-- Input for this task --
(** [s.split(sep)] *)
Fixpoint split (sep : ascii) (s : string) : list string :=
  match s with
  | EmptyString => [""]
  | String c s' =>
      if Ascii.eqb c sep then "" :: split sep s'
      else match split sep s' with
           | h :: t => String c h :: t
           | [] => [String c ""]
           end
  end.

(** [str(p)] of an absolute path. *)
Definition str (p : path) : string :=
  match p with
  | [] => "/"
  | _ => String.concat "" (map (fun c => "/" +:+ c) p)
  end.

(** [Path(s)]: the components of [s]; empty and ["."] components are
    dropped, as [pathlib] does when it parses a text. *)
Definition Path (s : string) : path :=
  List.filter (fun c => negb (String.eqb c "" || String.eqb c ".")) (split "/" s).

(** ** Categories (lines 29-47) *)

Definition CATEGORIES : list (string * gset string) :=
  [ ("Images", list_to_set [".png"; ".jpg"; ".jpeg"; ".gif"; ".bmp"; ".svg"; ".webp"]);
    ("Documents", list_to_set [".pdf"; ".docx"; ".doc"; ".txt"; ".md"; ".pptx"; ".xlsx"; ".csv"]);
    ("Archives", list_to_set [".zip"; ".tar"; ".gz"; ".rar"; ".7z"]);
    ("Code", list_to_set [".py"; ".js"; ".ts"; ".java"; ".c"; ".cpp"; ".go"; ".rb"; ".rs"]);
    ("Audio", list_to_set [".mp3"; ".wav"; ".flac"; ".m4a"]);
    ("Video", list_to_set [".mp4"; ".mkv"; ".mov"; ".avi"]);
    ("Installers", list_to_set [".exe"; ".msi"; ".dmg"; ".deb"; ".apk"]) ].
(* ===== verification/Prelude.v ===== *)
(** * dbbridge: a verification library

    dbbridge runs SQL statements against configured databases on behalf of remote
    callers, stores their results and serves them. This library models its Go
    sources as Rocq definitions and proves what they promise.

    ** The program and its model

    A caller reaches an instance over REST, gRPC/Connect or a WebSocket; the
    transports authenticate the call and hand it to the query service, which
    checks that the caller may see the query and hands it to the query manager.
    The manager submits queries, runs each in a goroutine, and keeps the
    cluster's shared metadata store up to date, next to background workers that
    renew leases, collect expired results, fail queries of lost instances and
    forward events. The files, in the order they depend on each other:

    - [Prelude]: the scope, tactics and hint database of the library; 64-bit
      integers with wrap-around, durations and instants; lists, maps and strings.
    - [Domain] (internal/core/domain): errors and their wrapping, query states
      and transitions, options and their validation, records.
    - [Utf8], [Text], [Paths], [Json], [JsonScan]: what the code uses of Go's
      standard library - UTF-8, the formatting of numbers and times,
      slash-separated paths, the printer and parser of encoding/json, and the
      byte-by-byte scanner its decoder finds the end of a value with.
    - [SqlGuard] (internal/sqlguard): the scanner that admits single read-only
      statements ([scan], [ReadOnly]).
    - [Authn] (internal/authn): tokens, scopes, credentials, ownership.
    - [Lifecycle] (internal/lifecycle): the state of an instance.
    - [Config] (internal/config): environment expansion, validation, reload,
      differences of configurations.
    - [MetaStore] (internal/state): the store's interface as a class of laws
      that failing operations satisfy too; Module [Memory], the in-memory store,
      is an instance of it, with its control channels.
    - [RecordJson]: the JSON of records and control messages. [Redis]
      (internal/state/redis.go): the Redis store as programs over commands, among
      the commands of other clients. [Subscription]: the goroutine of a control
      subscription over it.
    - [Prog]: programs over actions. An action is one atomic interaction with
      the outside of a goroutine; [executes p tr r] says that [p] performs the
      trace [tr] of actions, with the answers in it, and returns [r]. The answers
      are arbitrary, so that a theorem about all executions covers every
      behaviour of the other goroutines, the other instances, the databases and
      the storage. [wp] computes what all executions satisfy; every program
      returns under every choice of answers ([run_executes]).
    - [Pipe]: io.Pipe between two programs, as a step relation.
    - [Rows], [Parquet], [Encoder] (internal/storage): CSV, JSON lines and the
      rows, schema and conversions of Parquet; the streaming encoder.
    - [ResultStore], [ClickHouse], [StorePipes] (internal/storage/backends): the
      registry, the file and S3 backends, the ClickHouse backend, and the
      goroutines of the last two with their pipes.
    - [Tracing] (internal/db/tracing.go, internal/storage/tracing.go): the
      wrappers that put spans around pools, streams, readers and writers.
      [Telemetry], [Meter] (internal/telemetry): the metrics a query records, and
      the meter provider with its initialization.
    - [Databases], [Pools] (internal/db): the driver registry and the opening of
      pools; the methods of the pools and row streams of the four drivers. The
      class [Lends] is what a pool promises of its connections, [Pgx] what the
      library under the PostgreSQL driver documents. [SqlDB]: database/sql with its
      connections over any driver, an instance of [Lends]; its Module [DbTest] is
      internal/testutil/dbtest, the contract check of the pools. [Harness] (internal/testutil): the fakes of the service tests and the search
      for spans.
    - [Certs] (internal/transport/certs): the reloading of certificates.
    - [ManagerState] (internal/core/manager): the state the goroutines of an
      instance share - pools, registry, drain flag, slots, subscriptions and the
      event queue - and its critical sections as operations ([local_exec]).
    - [Manager] (internal/core/manager): [SubmitQuery], [run], [Watch],
      [StopQuery], [collectGarbage], [reapStaleOwners], [recoverOrphans],
      [handleControl], [syncPools] and [Reload] as programs. [Progress]: the row
      loop beside the goroutine that writes its progress.
    - [World]: an executable environment, in which the examples run.
    - [Submission], [Execution], [Maintenance]: theorems about submission, about
      the execution of a query, and about the background work. [Connections]: the
      execution of a query against the pool that lends it a connection.
    - [Workers] (internal/core/manager): the loops of the background workers, the
      closing of retired pools, startup and shutdown.
    - [Service] (internal/core/service): the operations the transports call and
      the reader of a section of a result.
    - [WebSocket] (internal/transport/ws): messages, subscriptions and goroutines
      of a connection, as a step function on labels.
    - [RateLimit] (internal/ratelimit): the limiter over token buckets.
    - [Rest], [RestServer], [RestWire] (internal/transport/rest): handlers, error
      mapping and gates; routers and middleware; request and response bodies.
      [EndToEnd]: from the bytes of a request to the database.
    - [Messages], [Grpc], [Connect] (internal/transport/grpcconnect, and the
      generated dbbridge.pb.go and dbbridge.connect.go): messages with their
      accessors; handlers and error mapping; procedures, client, interceptors and
      the server they make. [Process] (cmd/dbbridge): start, the servers it builds,
      the goroutines of the listeners beside [main], drain and shutdown.
      [Transports] compares both transports.

    ** What the theorems show

    - Submission: every check precedes every effect; a submission holds one slot,
      one context, one registration and the claim of its key, each for the query it
      launched, or nothing, but for a claim whose release failed; repeating it returns the same query over any lawful store and under
      any interference that respects the claim; claims are exclusive and separate
      subjects.
    - Execution: a query runs its statement once and ends once, with one terminal
      event and one terminal record; it succeeds exactly when its result is
      stored, and what it stored and did not finish it asks the same store to delete;
      its error texts are fixed; it leaves the registry last, and the connection of
      its statement is back in the pool ([Connections]). Its progress
      is written beside it and is over before its verdict ([Progress]), and the
      metrics agree with what it announced ([Telemetry]).
    - Results: what the encoders write is the text of the rows; values keep their
      type and value in Parquet; a JSON-lines result comes back from ClickHouse as
      it was, in every interleaving of the goroutines, which always come to an
      end; the backends stay within their directory and prefix; the tracing
      wrappers change nothing, end their spans and record exactly the errors of
      opening and closing.
    - Redis: conditional writes are fenced, claims exclusive, and records read
      back, whatever other clients do; control messages arrive in order.
    - Process: it stops after a signal with everything closed once, users before
      what they use, unless a listener breaks and exits the process; the servers it
      starts ask the configured limiter and then the configured tokens; handshakes
      get the pair last loaded; the meter provider is built once.
    - Shared state: no interleaving sends on or closes a closed channel; terminal
      events end subscriptions; slots bound concurrency; drain is final; shutdown
      cancels whatever still runs.
    - Maintenance: a record is deleted after its result and its claim, and nothing
      else with it; only lost queries are failed, at the moment they were read, and the conditional writes of reapers, recovery and progress reports
      never touch an ended query; pools follow the configuration and retired ones
      are closed; events are published in order.
    - Callers: a query of somebody else cannot be told from an unknown one in
      either transport; routes and procedures enforce one policy; errors are
      classified alike and show no internal text; ranges and sections are exact;
      rate limits are kept per caller. The servers as they are assembled refuse
      calls without the right credential and without effect; bodies read back as
      they were written. A WebSocket connection has bounded subscriptions, forwards
      events in order and ends with all its goroutines.
    - Compositions: what is launched for a request is the statement in its bytes,
      for the caller its credential names, and that statement reaches the pool of
      its database once and unchanged; every operation does the same over REST and
      over gRPC, with the same answers.
    - Pure parts: the guard's policy, authentication, validation and expansion of
      configurations, differences, transitions.

    Lemmas named in the text of their files as divergences (for instance
    [rewatch_lost], [abandoned_subscription_leaks], [owner_overwrites_verdict], [short_heartbeat_panics], [listener_failure_leaves_open],
    [submit_ttl_overflows], [guard_accepts_second_statement]) show inputs on which
    the code does not do what its comments or documentation say.

    ** Bounds

    Recursion follows the data wherever the code's does. The statement scanner
    takes the length of the text as fuel, and [scan_loop_fuel] shows that more
    changes nothing. Discarding the bytes before a section takes one turn more
    than there are bytes, as each turn discards one at least ([copyN_spec]). The
    streaming of a download ends within the length of the result plus one reads
    ([stream_exact]). Loops that wait for a timer or a channel ([Workers]) take the
    number of turns they are followed for, and the theorems hold for each; for the
    closing of a retired pool the number that is enough is given
    ([retired_pool_closed]).

    The JSON parser takes twice the length of the text plus two as fuel, and the
    round trips show that this is enough for what the printer writes; the scanner of
    [JsonScan] needs none and agrees with it on every text ([decoder_agrees]). The search
    for a free column name and the walk over the pages of a Redis scan take fuel of
    their own. The scanner of a stored stream takes a number of reads; it runs out
    only when there were as many bytes and empty writes ([store_goroutines_end]).
    A drain is followed for 32 rounds ([process_stops]). Bounds of the code that
    appear in statements: 32 subscriptions of a connection, 100 buffered control
    messages, 128 sampled rows of a Parquet schema, and rows of a ClickHouse result numbered in 32 bits.

    ** What is not modelled

    - Log lines, and the spans of the manager and the service.
    - The bytes of a Parquet file, YAML and protocol buffer encodings.
    - The serialized descriptor of dbbridge.pb.go and the methods that hand a
      message to the protocol buffer library, and the tracing interceptor of
      Connect, which is one library call.
    - The connection to Redis, the creation of instruments and the exchange of the
      runtime collector: calls of libraries with configuration.
    - The WebSocket handshake, TLS and what a server does with its timeouts.
    - Of internal/testutil the wiring of a service for a test, the installation of
      a span recorder and the writing of a trace header.

    Databases, storage services, the file system and the clock are answers of the
    environment. Of third-party code only what a class or a hypothesis states is
    used, for instance [Unicode] for character tables, [TokenBucket] for a rate
    bucket, [Chi] for the choice of a route, [Pgx] for the connections of
    PostgreSQL, and what [Redis] states of the server. *)

From stdpp Require Export base gmap strings list option fin_maps sets relations.
From Stdlib Require Export ZArith Lia.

-- Task item --
Wherever a line in the entries above holds "Require", copy that line.

-- Response to this exercise --
From stdpp Require Export base gmap strings list option fin_maps sets relations.
From Stdlib Require Export ZArith Lia.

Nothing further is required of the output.